(** The body of the loop of [check_signatures]: the weight so far and the
    validators already counted. *)
Definition count_signature (committee : Committee) (p : ValidatorName * Signature)
    (acc : Z * gset ValidatorName) : result ChainError (Z * gset ValidatorName) :=
  let '(w, used_validators) := acc in
  ensure (bool_decide (p.1 ∉ used_validators)) CertificateValidatorReuse ;;
  let voting_rights := weight committee p.1 in
  ensure (0 <? voting_rights) InvalidSigner ;;
  Ok (wrapping_add u64_MAX w voting_rights, {[p.1]} ∪ used_validators).

Definition check_signatures (value : LiteValue) (round : RoundNumber)
    (signatures : list (ValidatorName * Signature)) (committee : Committee)
    : result ChainError unit :=
  '(w, _) ← for_each (count_signature committee) signatures (0, ∅);
  ensure (quorum_threshold committee <=? w) CertificateRequiresQuorum ;;
  map_err ChainCryptoError
    (signature_verify_batch (ValueHashAndRound (lv_value_hash value) round) signatures).

Definition certificate_check (self : Certificate) (committee : Committee)
    : result ChainError HashedValue :=
  check_signatures (cert_lite_value self) (cert_round self) (cert_signatures self) committee ;;
  Ok (cert_value self).

Definition lite_certificate_check (self : LiteCertificate) (committee : Committee)
    : result ChainError LiteValue :=
  check_signatures (lcert_value self) (lcert_round self) (lcert_signatures self) committee ;;
  Ok (lcert_value self).

(** ** Aggregation of signatures *)

Record SignatureAggregator := {
  agg_committee : Committee;
  agg_weight : Z;
  agg_used_validators : gset ValidatorName;
  agg_partial : Certificate;
}.

Definition aggregator_new (value : HashedValue) (round : RoundNumber) (committee : Committee)
    : SignatureAggregator :=
  {| agg_committee := committee;
     agg_weight := 0;
     agg_used_validators := ∅;
     agg_partial := {| cert_value := value; cert_round := round; cert_signatures := [] |} |}.

(** The certificate completed by the signature, if any, and the aggregator.
    [self.used_validators] and [self.weight] are updated in place, so that a
    failing call can leave them changed: the error comes with the aggregator. *)
Definition append (validator : ValidatorName) (signature : Signature)
    (self : SignatureAggregator)
    : result (ChainError * SignatureAggregator) (option Certificate * SignatureAggregator) :=
  map_err (fun e => (ChainCryptoError e, self))
    (signature_check signature
      (ValueHashAndRound (hv_hash (cert_value (agg_partial self))) (cert_round (agg_partial self)))
      validator) ;;
  ensure (bool_decide (validator ∉ agg_used_validators self))
    (CertificateValidatorReuse, self) ;;
  let used := {[validator]} ∪ agg_used_validators self in
  let voting_rights := weight (agg_committee self) validator in
  ensure (0 <? voting_rights)
    (InvalidSigner,
     {| agg_committee := agg_committee self; agg_weight := agg_weight self;
        agg_used_validators := used; agg_partial := agg_partial self |}) ;;
  let w := wrapping_add u64_MAX (agg_weight self) voting_rights in
  partial ← add_signature (validator, signature) (agg_partial self);
  if quorum_threshold (agg_committee self) <=? w then
    Ok (Some partial,
        {| agg_committee := agg_committee self; agg_weight := 0;
           agg_used_validators := used; agg_partial := partial |})
  else
    Ok (None,
        {| agg_committee := agg_committee self; agg_weight := w;
           agg_used_validators := used; agg_partial := partial |}).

■ **WHAT IS REQUIRED**
Reproduce word for word the material above, starting with the line that has "result ChainError LiteValue" and stopping after the line that has "(self : SignatureAggregator)".

■ **RESPONSE AREA**
    : result ChainError LiteValue :=
  check_signatures (lcert_value self) (lcert_round self) (lcert_signatures self) committee ;;
  Ok (lcert_value self).

(** ** Aggregation of signatures *)

Record SignatureAggregator := {
  agg_committee : Committee;
  agg_weight : Z;
  agg_used_validators : gset ValidatorName;
  agg_partial : Certificate;
}.

Definition aggregator_new (value : HashedValue) (round : RoundNumber) (committee : Committee)
    : SignatureAggregator :=
  {| agg_committee := committee;
     agg_weight := 0;
     agg_used_validators := ∅;
     agg_partial := {| cert_value := value; cert_round := round; cert_signatures := [] |} |}.

(** The certificate completed by the signature, if any, and the aggregator.
    [self.used_validators] and [self.weight] are updated in place, so that a
    failing call can leave them changed: the error comes with the aggregator. *)
Definition append (validator : ValidatorName) (signature : Signature)
    (self : SignatureAggregator)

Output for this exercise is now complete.